人工感染沙门菌牦牛脾中相关差异表达基因筛选

doi:10.11843/j.issn.0366-6964.2018.04.017

Abstract

Abstract:

The present study was designed to analyze the immune genes against Salmonella infection and their regulatory network in yak at the genomic transcriptional level. Using yak Salmonella as the model pathogen and yak as the object, transcriptome sequencing was performed on the central immune organ of spleen in infected yak by RNA-Seq sequencing technology at three different periods of 12, 24, and 48 hours, respectively. Transcriptome data from the three different periods were compared between the infected and the control healthy yaks and differentially expressed genes were screened out. The GO and KEGG functional analysis of these differentially expressed genes were conducted and the co-expression network was further analyzed. Results showed that 413 differentially expressed genes were selected, of which 185 were up-regulated and 228 were down regulated. GO analysis showed that genes related to biological process accounted for the largest percentage, among which the most enriched ones were those involved in cellular process, metabolic process, biological regulation, regulation of biological process and single organism process.
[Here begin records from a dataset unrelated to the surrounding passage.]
Lemma recorded_step m acc x cls : (length m < kEntriesPerBucket)%nat -> DirEntry.offset x ∉ (DirEntry.offset <$> m.*1) ->
  recorded m acc -> recorded (m ++ [(x, cls)]) (step acc (x, cls)).
Proof.
  intros Hm Hnew [H1 H2 H3 Hnd [H4 H5]]. destruct acc as [heads seen]. cbn [fst snd] in *.
  assert (Hseen : forall off, off ∈ add_offset seen (DirEntry.offset x) <-> off ∈ seen \/ off = DirEntry.offset x) by (intros; apply elem_of_add_offset; lia).
  assert (Hmem : forall y c, (y, c) ∈ m ++ [(x, cls)] <-> (y, c) ∈ m \/ (y = x /\ c = cls)).
  { intros y c. rewrite elem_of_app, list_elem_of_singleton. split; intros [|E]; auto; [right; by injection E|right; by destruct E as [-> ->]]. }
  pose proof (length_add_offset seen (DirEntry.offset x)) as Hls.
  assert (Hno : existsb (fun h => hc_rel h =? DirEntry.offset x) heads = false).
  { apply not_true_iff_false. intros (h & Hh & E)%existsb_exists. apply list_elem_of_In in Hh. apply Z.eqb_eq in E.
    destruct (H3 h Hh) as (y & Hy & Ey & _). apply Hnew. apply list_elem_of_fmap. exists y. split; [congruence|].
    apply list_elem_of_fmap. by exists (y, hc_cls h). }
  assert (Hskip : (keyed x -> False) -> recorded (m ++ [(x, cls)]) (heads, add_offset seen (DirEntry.offset x))).
  { intros Hk. split; cbn [fst snd].
    - intros y c [Hy|[-> ->]]%Hmem; apply Hseen; [left; by eapply H1|by right].
    - intros y c [Hy|[-> ->]]%Hmem Hky; [by eapply H2|done].
    - intros h Hh. destruct (H3 h Hh) as (y & Hy & Hrest). exists y. split; [|done]. apply Hmem. by left.
    - done.
    - rewrite length_app. cbn. lia. }
  unfold head_entry. cbn [fst snd]. rewrite Hno. destruct (header_at _ _) as [r|] eqn:Er; cbn [snd].
  2: { apply Hskip. intros (r & Hr & _). congruence. }
  case_bool_decide as Ek; cbn [andb].
  2: { cbn [snd]. apply Hskip. intros (r' & Hr & Hk). congruence. }
  rewrite (proj2 (Nat.ltb_lt _ _)) by lia. cbn [snd]. set (h0 := Build_HeadCandidate _ _ _ _). split; cbn [fst snd].
  - intros y c [Hy|[-> ->]]%Hmem; apply Hseen; [left; by eapply H1|by right].
  - intros y c [Hy|[-> ->]]%Hmem Hky.
    + destruct (H2 y c Hy Hky) as (h & Hh & E). exists h. split; [|done]. apply elem_of_app. by left.
    + exists h0. split; [|done]. apply elem_of_app. right. by left.
  - intros h [Hh|E]%elem_of_app.
    + destruct (H3 h Hh) as (y & Hy & Hrest). exists y. split; [|done]. apply Hmem. by left.
    + apply list_elem_of_singleton in E as ->. exists x. split; [apply Hmem; by right|]. split; [done|]. split; [done|].
      cbn [hc_live hc_cls h0]. rewrite andb_true_iff. split; [intros [E1 E2]; by exists r|]. intros (r' & Hr & _ & E1 & E2).
      rewrite Er in Hr. injection Hr as ->. done.
  - rewrite fmap_app. apply NoDup_app. split; [done|]. split; [|apply NoDup_singleton].
    intros r0 (h & -> & Hh)%list_elem_of_fmap Hin. cbn in Hin. apply list_elem_of_singleton in Hin.
    apply not_true_iff_false in Hno. apply Hno, existsb_exists. exists h. split; [by apply list_elem_of_In|]. by apply Z.eqb_eq.
  - rewrite !length_app. cbn. lia.
Qed.

Lemma recorded_probe : stripe_state_ok file s ->
  recorded (admitted st snap (candidates s key)) (fst (probe_each st snap (head_entry st file snap key) (candidates s key) ([], []) [])).
Proof.
  intros Hok. assert (Hfst : forall e cls a, fst (head_entry st file snap key e cls a) = true).
  { intros e cls [heads seen]. unfold head_entry. repeat case_match; done. }
  rewrite (probe_each_fold _ _ _ _ _ _ Hfst).
  assert (Hlen : (length (admitted st snap (candidates s key)) <= kEntriesPerBucket)%nat).
  { etransitivity; [apply length_admitted|]. apply length_candidates, Hok. }
  assert (Hnd : NoDup (DirEntry.offset <$> (admitted st snap (candidates s key)).*1)).
  { clear Hlen. pose proof (distinct_candidates file s key Hok) as Hnd. induction (candidates s key) as [|x l IH]; [constructor|].
    rewrite fmap_cons in Hnd. apply NoDup_cons in Hnd as [Hx Hnd]. cbn [admitted omap list_omap].
    assert (Hsub : DirEntry.offset x ∉ (DirEntry.offset <$> (admitted st snap l).*1)).
    { intros (y & Ey & ((y' & c) & -> & Hy)%list_elem_of_fmap)%list_elem_of_fmap. apply elem_of_admitted in Hy as [Hy _].
      apply Hx. apply list_elem_of_fmap. by exists y'. }
    destruct (admit_position _ _ _ _); [by apply IH|..]; cbn [fmap list_fmap]; (constructor; [exact Hsub|by apply IH]). }
  revert Hlen Hnd. generalize (admitted st snap (candidates s key)). intros m. induction m as [|[x c] m IH] using rev_ind; intros Hl Hnd.
  - split; cbn; [..|constructor|lia]; intros * Hx; by apply elem_of_nil in Hx.
  - rewrite fold_left_app. cbn [fold_left]. rewrite length_app in Hl. cbn in Hl. rewrite !fmap_app in Hnd. cbn in Hnd.
    apply NoDup_app in Hnd as (Hnd & Hx & _). apply recorded_step; [lia| |apply IH; [lia|done]].
    intros Hin. apply (Hx _ Hin). by left.
Qed.
End resolve.

Lemma elect_head_none i l acc : Forall (fun h => hc_live h = false) l -> elect_head i l acc = acc.
Proof. intros Hl. revert i. induction Hl as [|h l Hh Hl IH]; intros i; cbn [elect_head]; [done|]. by rewrite Hh, IH. Qed.

Lemma elect_head_one l1 h l2 : Forall (fun h => hc_live h = false) (l1 ++ l2) -> hc_live h = true ->
  elect_head 0 (l1 ++ h :: l2) None = Some (length l1, h).
Proof.
  intros [H1 H2]%Forall_app Hh. change (length l1) with (0 + length l1)%nat. generalize 0%nat. induction H1 as [|x l1 Hx H1 IH]; intros i; cbn [app elect_head].
  - rewrite Hh, elect_head_none by done. cbn. by rewrite Nat.add_0_r.
  - rewrite Hx. cbn [andb]. rewrite IH. cbn [length]. by rewrite Nat.add_succ_r.
Qed.

Lemma others_none heads : others heads None = hc_rel <$> heads.
Proof.
  unfold others. generalize 0%nat. induction heads as [|h l IH]; [done|]. intros n. cbn. f_equal. apply (IH n).
Qed.

Lemma others_some l1 h l2 x : x ∈ l1 ++ l2 -> hc_rel x ∈ others (l1 ++ h :: l2) (Some (length l1, h)).
Proof.
  intros Hx. unfold others. apply list_elem_of_omap. exists (Some (hc_rel x)). split; [|done]. apply elem_of_lookup_imap.
  assert (exists j, j <> length l1 /\ (l1 ++ h :: l2) !! j = Some x) as (j & Hj & Hl).
  { apply elem_of_app in Hx as [(j & Hj)%list_elem_of_lookup|(j & Hj)%list_elem_of_lookup].
    - exists j. pose proof (lookup_lt_Some _ _ _ Hj). split; [lia|]. by rewrite lookup_app_l.
    - exists (length l1 + S j)%nat. split; [lia|]. rewrite lookup_app_r by lia. by replace (length l1 + S j - length l1)%nat with (S j) by lia. }
  exists j, x. split; [|done]. by rewrite (proj2 (Nat.eqb_neq _ _)) by done.
Qed.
KEGG analysis revealed that infection-and immune-related pathways presented a larger portion in the top 20 pathways enriched in all three periods, and the major genes involved in these pathways were chemokines. WGCNA analysis showed 66 genes in network hubs, and those in the network center were SCOC and NOCT. The present study explored the molecular interaction mechanism of spleen cells against Salmonella in yak at the omics level.

CLC Number:

S852.612

CHEN Tong, ZHU Yu-xing, CAI Wen-yi, YANG Qi-yue, DENG Zhi-he, LAN Dao-liang. Screening of Differentially Expressed Genes Associated with Salmonella Infection from Spleen of Artificially Infected Yak[J]. ACTA VETERINARIA ET ZOOTECHNICA SINICA, 2018, 49(4): 794-803.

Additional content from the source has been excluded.